:: Supplied material ::
= Beginning of Section =
Lemma all_publish_satisfies (lc : string) (remote_repo : remote)
    (image : string) :
  events_satisfy (publish_step lc remote_repo image)
                 (all_publish lc remote_repo image).
Proof.
  unfold all_publish.
  apply es_bind_returns with (Q := λ pf, pf = None ∨ pf = Some prototype_path).
  - unfold update_prototype. repeat es_step.
    all: cbv [publish_step]; by repeat split.
  - intros s [pf|] Hr; [right|by left].
    by rewrite (update_prototype_returns image s pf Hr).
  - intros pf [->| ->]; [apply es_ret|].
    rewrite prototype_path_truthy. cbn [negb]. cbv iota.
    unfold _check_if_pr_exists, create_pull_request.
    repeat es_step.
    all: cbv [publish_step command_kind git_log_command String.append].
    all: repeat split; try reflexivity; try (by eexists).
Qed.

(** Whatever the publishing phase of [all] does is one of these: it reads
    the prototype, writes [<prototype>.tmp] and renames it over the
    prototype; asks for the active branch and the branches; checks out or
    creates the branch [update_jupyter_<revision>]; lists the open pull
    requests; stages the prototype; commits with the message naming the
    image; force-pushes to the remote of the fork; writes the title for
    the revision as the message and opens the pull request against
    [kubeflow:master] with that file.  Every command runs in the root
    directory with the inherited environment. *)
Theorem all_publish_steps (lc : string) (remote_repo : remote)
    (image : string) s :
  Forall (publish_step lc remote_repo image)
         (emitted (all_publish lc remote_repo image s)).
Proof. apply all_publish_satisfies. Qed.

End PublishSteps.

(** ** The order of the publishing steps *)

Section PublishOrder.

Context {Ext : Type} `{Collab : Collaborators Ext}.

Implicit Types (s : state Ext).

Lemma commit_messages_app (evs1 evs2 : list event) :
  commit_messages (evs1 ++ evs2) = commit_messages evs1 ++ commit_messages evs2.
Proof. apply omap_app. Qed.

Lemma ev_commit_message_kind (ev : event) (m : string) :
  ev_commit_message ev = Some m → ev_kind ev = KCommit.
Proof. destruct ev as [T a r]. by destruct a. Qed.

Lemma commit_messages_absent (evs : list event) (ks : list kind) :
  Forall (λ k, k ∈ ks) (kinds evs) → KCommit ∉ ks → commit_messages evs = [].
Proof.
  intros Hall Hk. induction evs as [|ev evs IH]; [done|].
  apply Forall_cons in Hall as [Hev Hall]. unfold commit_messages. simpl.
  destruct (ev_commit_message ev) as [m|] eqn:E; [|by apply IH].
  apply ev_commit_message_kind in E. congruence.
Qed.

Lemma publishing_absent (evs : list event) (ks : list kind) :
  Forall (λ k, k ∈ ks) (kinds evs) →
  Forall (λ k, k ∉ ks) publishing →
  filter (λ k, k ∈ publishing) (kinds evs) = [].
Proof.
  intros Hall Hno. induction (kinds evs) as [|k l IH]; [done|].
  apply Forall_cons in Hall as [Hk Hall]. rewrite filter_cons.
  destruct (decide (k ∈ publishing)) as [Hin|_]; [|by apply IH].
  rewrite Forall_forall in Hno. by destruct (Hno _ Hin).
Qed.

Lemma publish_commit_messages (lc : string) (remote_repo : remote)
    (image : string) (evs : list event) :
  Forall (publish_step lc remote_repo image) evs →
  ∀ m, m ∈ commit_messages evs →
       m = "Update the jupyter web app image to " +:+ image.
Proof.
  induction evs as [|ev evs IH]; intros Hall m Hin.
  - by apply not_elem_of_nil in Hin.
  - apply Forall_cons in Hall as [Hev Hall]. unfold commit_messages in Hin.
    simpl in Hin. destruct (ev_commit_message ev) as [m'|] eqn:E.
    + apply elem_of_cons in Hin as [->|Hin]; [|by apply IH].
      destruct ev as [T a r]. destruct a; try done. simpl in *. congruence.
    + by apply IH.
Qed.

Lemma all_publish_steps_wp (lc : string) (remote_repo : remote)
    (image : string) s :
  wp (all_publish lc remote_repo image) s
     (λ _ _ evs, Forall (publish_step lc remote_repo image) evs).
Proof. apply all_publish_satisfies. Qed.

Lemma all_publish_order (lc : string) (remote_repo : remote) (image : string)
    s :
  wp (all_publish lc remote_repo image) s (λ r s' evs,
    filter (λ k, k ∈ publishing) (kinds evs) `prefix_of` publishing
    ∧ (KIndexAdd ∈ kinds evs →
       take 3 (kinds evs) = [KReadFile; KWriteFile; KRename]
       ∧ KListPRs ∈ kinds evs)
    ∧ (r = Ok tt →
       kinds evs = [KReadFile]
       ∨ (KListPRs ∈ kinds evs ∧ KIndexAdd ∉ kinds evs)
       ∨ (KCreatePR ∈ kinds evs ∧ succeeded evs = true))).
Proof.
  unfold all_publish, update_prototype, _check_if_pr_exists,
    create_pull_request, last_commit.
  repeat wp_step.
  all: cbn [kinds fmap list_fmap app ev_kind kind_of command_kind].
  all: split; [vm_compute filter; by repeat first
                 [ apply prefix_nil | apply prefix_cons ]|].
  all: split;
    [first [ by split; [|decide_kind]
           | intros Hin; exfalso; revert Hin;
             apply (bool_decide_unpack (_ ∉ _)); vm_compute; exact I ]|].
  all: intros Hr; try discriminate Hr.
  all: first [ by left
             | right; left; split; decide_kind
             | right; right; split; [decide_kind|reflexivity] ].
Qed.

(** In a run of [all] the publishing steps come in the order staging,
    commit, push, message file, pull request, each only after the one
    before it; nothing is staged before the prototype has been renamed
    and the pull requests listed; and every commit message names the
    image the run resolved. *)
Theorem all_publishes_in_order (bp rp rf : string) (agh : bool) s :
  let o := all bp rp rf agh s in
  filter (λ k, k ∈ publishing) (kinds (emitted o)) `prefix_of` publishing
  ∧ (KIndexAdd ∈ kinds (emitted o) →
     KRename ∈ kinds (emitted o) ∧ KListPRs ∈ kinds (emitted o))
  ∧ (∀ m, m ∈ commit_messages (emitted o) →
       ∃ image, resolved (emitted o) = Some image
                ∧ m = "Update the jupyter web app image to " +:+ image).
Proof.
  intros o. pattern o. apply wp_outcome, wp_all. cbn [result final emitted].
  eapply wp_mono; [apply all_setup_spec|].
  intros r1 s1 evs1 (Hk1 & _ & _).
  assert (filter (λ k, k ∈ publishing) (kinds evs1) = []) as Hp1.
  { apply (publishing_absent _ _ Hk1). unfold publishing.
    repeat (apply Forall_cons_2; [decide_kind|]). apply Forall_nil_2. }
  assert (KIndexAdd ∉ kinds evs1) as Ha1
    by (apply (kinds_absent _ _ _ Hk1); decide_kind).
  assert (commit_messages evs1 = []) as Hm1
    by (apply (commit_messages_absent _ _ Hk1); decide_kind).
  destruct r1 as [[lc remote_repo]|e1].
  2:{ rewrite Hp1, Hm1. split; [apply prefix_nil|].
      split; [done|]. by intros m ?%not_elem_of_nil. }
  eapply wp_mono; [apply all_resolve_image_spec|].
  intros r2 s2 evs2 (Hk2 & _ & Hres & _).
  assert (filter (λ k, k ∈ publishing) (kinds evs2) = []) as Hp2.
  { apply (publishing_absent _ _ Hk2). unfold publishing.
    repeat (apply Forall_cons_2; [decide_kind|]). apply Forall_nil_2. }
  assert (KIndexAdd ∉ kinds evs2) as Ha2
    by (apply (kinds_absent _ _ _ Hk2); decide_kind).
  assert (commit_messages evs2 = []) as Hm2
    by (apply (commit_messages_absent _ _ Hk2); decide_kind).
  destruct r2 as [image|e2].
  2:{ rewrite kinds_app, filter_app, Hp1, Hp2, commit_messages_app, Hm1, Hm2.
      split; [apply prefix_nil|]. split.
      - rewrite elem_of_app. by intros [?|?].
      - by intros m ?%not_elem_of_nil. }
  eapply wp_mono;
    [apply wp_conj;
     [apply all_publish_order
     |apply wp_conj;
      [apply all_publish_spec
      |apply all_publish_steps_wp]]|].
  intros r3 s3 evs3 ((Horder & Hstaged & _) & (Hk3 & _) & Hsteps).
  rewrite !kinds_app, !filter_app, Hp1, Hp2, !commit_messages_app, Hm1, Hm2.
  simpl. split; [done|]. split.
  - rewrite !elem_of_app. intros [?|[?|Hin]]; [done|done|].
    destruct (Hstaged Hin) as [Htake Hlist]. split.
    + right. right. rewrite <- (take_drop 3 (kinds evs3)), Htake.
      apply elem_of_app. left. decide_kind.
    + by right; right.
  - intros m Hin. exists image. split.
    + rewrite resolved_middle.
      * by destruct (Hres image eq_refl).
      * apply (fetches_absent _ _ Hk1); decide_kind.
      * apply (documents_absent _ _ Hk1); decide_kind.
      * apply (fetches_absent _ _ Hk3); decide_kind.
      * apply (documents_absent _ _ Hk3); decide_kind.
    + by apply (publish_commit_messages lc remote_repo image evs3).
Qed.

End PublishOrder.

(** ** One query of the revision per run *)

Section AsksOnce.

Context {Ext : Type} `{Collab : Collaborators Ext}.

Implicit Types (s : state Ext).

Lemma count_app (k : kind) (evs1 evs2 : list event) :
  count k (evs1 ++ evs2) = count k evs1 + count k evs2.
Proof. unfold count. by rewrite kinds_app, filter_app, length_app. Qed.

Lemma revisions_printed_app (evs1 evs2 : list event) :
  revisions_printed (evs1 ++ evs2)
  = revisions_printed evs1 ++ revisions_printed evs2.
Proof. apply omap_app. Qed.

Lemma ao_silent {A : Type} (m : M Ext A) :
  (∀ s, emitted (m s) = [] ∧ _last_commit (final (m s)) = _last_commit s) →
  asks_once m.
Proof.
  intros H s o. subst o. destruct (H s) as [-> Hc].
  change (count KGitLog []) with 0.
  split; [done|]. intros _. split; [lia|]. split; [lia|done].
Qed.

Lemma ao_ret {A : Type} (a : A) : asks_once (ret (Ext := Ext) a).
Proof. by apply ao_silent. Qed.

Lemma ao_raise {A : Type} (e : exn) : asks_once (raise (Ext := Ext) (A := A) e).
Proof. by apply ao_silent. Qed.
= End of Section =
:: Work order ::
If a line above holds the word "writes", copy it.

:: Result for this task ::
    the prototype, writes [<prototype>.tmp] and renames it over the
    image; force-pushes to the remote of the fork; writes the title for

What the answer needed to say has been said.